## Required work
Gather every line from the entries below that includes "apply".

## Entries supplied
(* ===== verification/FloatExact.v ===== *)
(** * Integers in a [float64]

    Conversion, comparison and subtraction of integers below 2^53 are exact:
    no rounding takes place. *)

From S2P Require Import Prelude.
From S2P Require Import GoFloat.
Local Open Scope Z_scope.

Definition width (p : positive) : Z := Z.pos (digits2_pos p).

Lemma width_bounds p : 1 <= width p ∧ 2 ^ (width p - 1) <= Z.pos p < 2 ^ width p.
Proof.
  unfold width. induction p as [p IH|p IH|]; simpl digits2_pos.
  1-2: rewrite Pos2Z.inj_succ; set (w := Z.pos (digits2_pos p)) in *;
    replace (Z.succ w - 1) with (w - 1 + 1) by lia; unfold Z.succ;
    rewrite !Z.pow_add_r by lia; lia.
  done.
Qed.

Lemma width_unique p w : 1 <= w → 2 ^ (w - 1) <= Z.pos p < 2 ^ w → width p = w.
Proof.
  intros Hw Hp. destruct (width_bounds p) as [H1 H2].
  destruct (Z.lt_trichotomy (width p) w) as [H|[H|H]]; [|done|]; exfalso.
  - pose proof (Z.pow_le_mono_r 2 (width p) (w - 1)). lia.
  - pose proof (Z.pow_le_mono_r 2 w (width p - 1)). lia.
Qed.

Lemma width_shift p q k : 0 <= k → Z.pos q = Z.pos p * 2 ^ k → width q = width p + k.
Proof.
  intros Hk Hq. destruct (width_bounds p) as [H1 H2]. apply width_unique; [lia|].
  rewrite Hq. replace (width p + k - 1) with (width p - 1 + k) by lia.
  rewrite !Z.pow_add_r by lia. pose proof (Z.pow_pos_nonneg 2 k). nia.
Qed.

Lemma width_53 p : Z.pos p < 2 ^ 53 → width p <= 53.
Proof.
  intros Hp. destruct (width_bounds p) as [H1 H2].
  destruct (Z.le_gt_cases (width p) 53); [done|].
  pose proof (Z.pow_le_mono_r 2 53 (width p - 1)). lia.
Qed.

Lemma iter_xO p d : Z.pos (Pos.iter xO p d) = Z.pos p * 2 ^ Z.pos d.
Proof.
  revert d. apply Pos.peano_ind; [simpl; lia|]. intros d IH.
  rewrite Pos.iter_succ, Pos2Z.inj_xO, IH, Pos2Z.inj_succ, Z.pow_succ_r by lia. lia.
Qed.

(** [shl_align] changes the representation, not the value. *)
Lemma shl_align_spec m e e' :
  (shl_align m e e').2 = Z.min e e' ∧
  Z.pos (shl_align m e e').1 = Z.pos m * 2 ^ (e - Z.min e e').
Proof.
  unfold shl_align. destruct (e' - e) as [|d|d] eqn:E; simpl.
  - replace (Z.min e e') with e by lia. rewrite Z.sub_diag. lia.
  - replace (Z.min e e') with e by lia. rewrite Z.sub_diag. lia.
  - replace (Z.min e e') with e' by lia. split; [done|].
    rewrite iter_xO. f_equal. f_equal. lia.
Qed.

(** ** Shifting out zeros *)

Definition exact (m : Z) : shr_record := Build_shr_record m false false.

Lemma shr_1_exact x : 0 < x → shr_1 (exact (2 * x)) = exact x.
Proof. intros Hx. by destruct x. Qed.

Lemma iter_shr_1_exact d x : 0 < x → iter_pos shr_1 d (exact (x * 2 ^ Z.pos d)) = exact x.
Proof.
  revert x. induction d as [d IH|d IH|]; intros x Hx; cbn [iter_pos].
  - replace (x * 2 ^ Z.pos d~1) with (2 * (x * 2 ^ Z.pos d * 2 ^ Z.pos d)).
    + pose proof (Z.pow_pos_nonneg 2 (Z.pos d)).
      rewrite shr_1_exact by lia. rewrite (IH (x * 2 ^ Z.pos d)) by lia. by apply IH.
    + rewrite (Pos2Z.inj_xI d). replace (2 * Z.pos d + 1) with (1 + Z.pos d + Z.pos d) by lia.
      rewrite !Z.pow_add_r by lia. lia.
  - replace (x * 2 ^ Z.pos d~0) with (x * 2 ^ Z.pos d * 2 ^ Z.pos d).
    + pose proof (Z.pow_pos_nonneg 2 (Z.pos d)).
      rewrite (IH (x * 2 ^ Z.pos d)) by lia. by apply IH.
    + rewrite (Pos2Z.inj_xO d). replace (2 * Z.pos d) with (Z.pos d + Z.pos d) by lia.
      rewrite !Z.pow_add_r by lia. lia.
  - replace (x * 2 ^ 1) with (2 * x) by lia. by apply shr_1_exact.
Qed.

Lemma fexp_small e : -1000 <= e → fexp 53 1024 e = e - 53.
Proof. unfold fexp, emin. lia. Qed.

(** The canonical form of an integer below 2^53: a 53-bit mantissa. *)
Definition canon (p : positive) : float64 :=
  S754_finite false (Z.to_pos (Z.pos p * 2 ^ (53 - width p))) (width p - 53).

Lemma canon_mantissa p : Z.pos p < 2 ^ 53 →
  Z.pos (Z.to_pos (Z.pos p * 2 ^ (53 - width p))) = Z.pos p * 2 ^ (53 - width p).
Proof.
  intros Hp. pose proof (width_53 p Hp).
  pose proof (Z.pow_pos_nonneg 2 (53 - width p)). rewrite Z2Pos.id; lia.
Qed.

(** A 53-bit mantissa is left alone. *)
Lemma shr_fexp_canon p : Z.pos p < 2 ^ 53 →
  shr_fexp 53 1024 (Z.pos p * 2 ^ (53 - width p)) (width p - 53) loc_Exact =
    (exact (Z.pos p * 2 ^ (53 - width p)), width p - 53).
Proof.
  intros Hp. pose proof (width_53 p Hp). pose proof (width_bounds p) as [? _].
  rewrite <- canon_mantissa by done. set (q := Z.to_pos _).
  assert (width q = 53) as Hq.
  { rewrite (width_shift p q (53 - width p)); [lia|lia|]. by apply canon_mantissa. }
  unfold shr_fexp. simpl shr_record_of_loc. change (Zdigits2 (Z.pos q)) with (width q).
  rewrite Hq, fexp_small by lia.
  replace (53 + (width p - 53) - 53 - (width p - 53)) with 0 by lia. done.
Qed.

(** Any integer multiple of a power of two normalises to its canonical form. *)
Lemma binary_normalize_canon p k :
  Z.pos p < 2 ^ 53 → 0 <= k <= 52 →
  binary_normalize 53 1024 (Z.pos p * 2 ^ k) (- k) false = canon p.
Proof.
  intros Hp Hk. pose proof (width_53 p Hp) as Hw. pose proof (width_bounds p) as [Hw1 _].
  pose proof (Z.pow_pos_nonneg 2 k ltac:(lia) ltac:(lia)) as Hk'.
  destruct (Z.pos p * 2 ^ k) as [|q|q] eqn:Eq; [lia| |lia].
  symmetry in Eq. pose proof (width_shift p q k ltac:(lia) ltac:(lia)) as Hq.
  unfold binary_normalize, binary_round. fold (width q).
  rewrite Hq, fexp_small by lia.
  replace (width p + k + - k - 53) with (width p - 53) by lia.
  destruct (shl_align q (- k) (width p - 53)) as [mz ez] eqn:Es.
  pose proof (shl_align_spec q (- k) (width p - 53)) as [H1 H2]. rewrite Es in H1, H2.
  simpl in H1, H2. subst ez. unfold binary_round_aux.
  assert (shr_fexp 53 1024 (Z.pos mz) (Z.min (- k) (width p - 53)) loc_Exact =
    (exact (Z.pos p * 2 ^ (53 - width p)), width p - 53)) as ->.
  { destruct (Z.le_gt_cases (width p - 53) (- k)) as [Hle|Hgt].
    - rewrite Z.min_r in * by lia. rewrite H2, Eq, <- Z.mul_assoc, <- Z.pow_add_r by lia.
      replace (k + (- k - (width p - 53))) with (53 - width p) by lia.
      by apply shr_fexp_canon.
    - rewrite Z.min_l in * by lia. rewrite Z.sub_diag, Z.mul_1_r in H2. rewrite H2.
      unfold shr_fexp. change (Zdigits2 (Z.pos q)) with (width q). rewrite Hq, fexp_small by lia.
      replace (width p + k + - k - 53 - - k) with (width p - 53 + k) by lia.
      destruct (width p - 53 + k) as [|n|n] eqn:En; [lia| |lia]. unfold shr. simpl shr_record_of_loc.
      rewrite Eq. replace (2 ^ k) with (2 ^ (53 - width p) * 2 ^ Z.pos n)
        by (rewrite <- Z.pow_add_r by lia; f_equal; lia).
      rewrite Z.mul_assoc.
      change (Build_shr_record ?m false false) with (exact m). rewrite iter_shr_1_exact.
      + f_equal. lia.
      + pose proof (Z.pow_pos_nonneg 2 (53 - width p)). lia. }
  simpl shr_m. simpl loc_of_shr_record. unfold round_nearest_even.
  rewrite shr_fexp_canon by done. unfold canon.
  rewrite <- (canon_mantissa p Hp) at 1. simpl shr_m.
  assert ((width p - 53 <=? 1024 - 53) = true) as -> by lia. done.
Qed.

Lemma f64_of_Z_canon p : Z.pos p < 2 ^ 53 → f64_of_Z (Z.pos p) = canon p.
Proof.
  intros Hp. rewrite <- (binary_normalize_canon p 0) by lia. unfold f64_of_Z. f_equal; lia.
Qed.

(** ** Exact operations *)

Definition f64_int (z : Z) : Prop := 0 <= z < 2 ^ 53.

Lemma f64_sub_exact a b : f64_int a → f64_int b → b <= a →
  f64_sub (f64_of_Z a) (f64_of_Z b) = f64_of_Z (a - b).
Proof.
  intros [Ha1 Ha2] [Hb1 Hb2] Hab.
  destruct b as [|b|]; [|destruct a as [|a|]; [lia| |lia]|lia].
  { rewrite Z.sub_0_r. destruct a as [|a|]; [done| |lia]. by rewrite f64_of_Z_canon. }
  rewrite !f64_of_Z_canon by done. unfold f64_sub, canon, SFsub.
  pose proof (width_53 a Ha2). pose proof (width_53 b Hb2).
  pose proof (width_bounds a) as [Hwa1 Hwa2]. pose proof (width_bounds b) as [Hwb1 Hwb2].
  assert (width b <= width a) as Hw.
  { destruct (Z.le_gt_cases (width b) (width a)); [done|].
    pose proof (Z.pow_le_mono_r 2 (width a) (width b - 1)). lia. }
  rewrite Z.min_r by lia. cbv zeta. unfold cond_Zopp.
  rewrite !(proj2 (shl_align_spec _ _ _)), !canon_mantissa by done.
  rewrite Z.min_r, Z.min_id, Z.sub_diag, Z.mul_1_r, <- Z.mul_assoc, <- Z.pow_add_r by lia.
  replace (53 - width a + (width a - 53 - (width b - 53))) with (53 - width b) by lia.
  rewrite <- Z.mul_sub_distr_r.
  destruct (Z.pos a - Z.pos b) as [|c|] eqn:Ec; [done| |lia].
  replace (width b - 53) with (- (53 - width b)) by lia.
  rewrite binary_normalize_canon, f64_of_Z_canon; [done|lia..].
Qed.

Lemma f64_ltb_exact a b : f64_int a → f64_int b →
  f64_ltb (f64_of_Z a) (f64_of_Z b) = (a <? b).
Proof.
  intros [Ha1 Ha2] [Hb1 Hb2].
  destruct a as [|a|], b as [|b|]; try lia; rewrite ?f64_of_Z_canon by done; try done.
  unfold f64_ltb, SFltb, SFcompare, canon.
  pose proof (width_53 a Ha2). pose proof (width_53 b Hb2).
  pose proof (width_bounds a) as [Hwa1 Hwa2]. pose proof (width_bounds b) as [Hwb1 Hwb2].
  destruct (Z.compare_spec (width a - 53) (width b - 53)) as [He|He|He].
  - change (Pos.compare_cont Eq ?x ?y) with (Z.pos x ?= Z.pos y).
    rewrite !canon_mantissa by done.
    assert (width a = width b) as Hw by lia. rewrite Hw.
    assert (0 < 2 ^ (53 - width b)) by (apply Z.pow_pos_nonneg; lia).
    rewrite <- Zmult_compare_compat_r by lia. unfold Z.ltb. by destruct (_ ?= _).
  - symmetry. apply Z.ltb_lt. pose proof (Z.pow_le_mono_r 2 (width a) (width b - 1)). lia.
  - symmetry. apply Z.ltb_ge. pose proof (Z.pow_le_mono_r 2 (width b) (width a - 1)). lia.
Qed.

## Response to the exercise
  intros Hk Hq. destruct (width_bounds p) as [H1 H2]. apply width_unique; [lia|].
  revert d. apply Pos.peano_ind; [simpl; lia|]. intros d IH.
      rewrite shr_1_exact by lia. rewrite (IH (x * 2 ^ Z.pos d)) by lia. by apply IH.
      rewrite (IH (x * 2 ^ Z.pos d)) by lia. by apply IH.
  - replace (x * 2 ^ 1) with (2 * x) by lia. by apply shr_1_exact.
  { rewrite (width_shift p q (53 - width p)); [lia|lia|]. by apply canon_mantissa. }
      by apply shr_fexp_canon.
    assert (0 < 2 ^ (53 - width b)) by (apply Z.pow_pos_nonneg; lia).
  - symmetry. apply Z.ltb_lt. pose proof (Z.pow_le_mono_r 2 (width a) (width b - 1)). lia.
  - symmetry. apply Z.ltb_ge. pose proof (Z.pow_le_mono_r 2 (width b) (width a - 1)). lia.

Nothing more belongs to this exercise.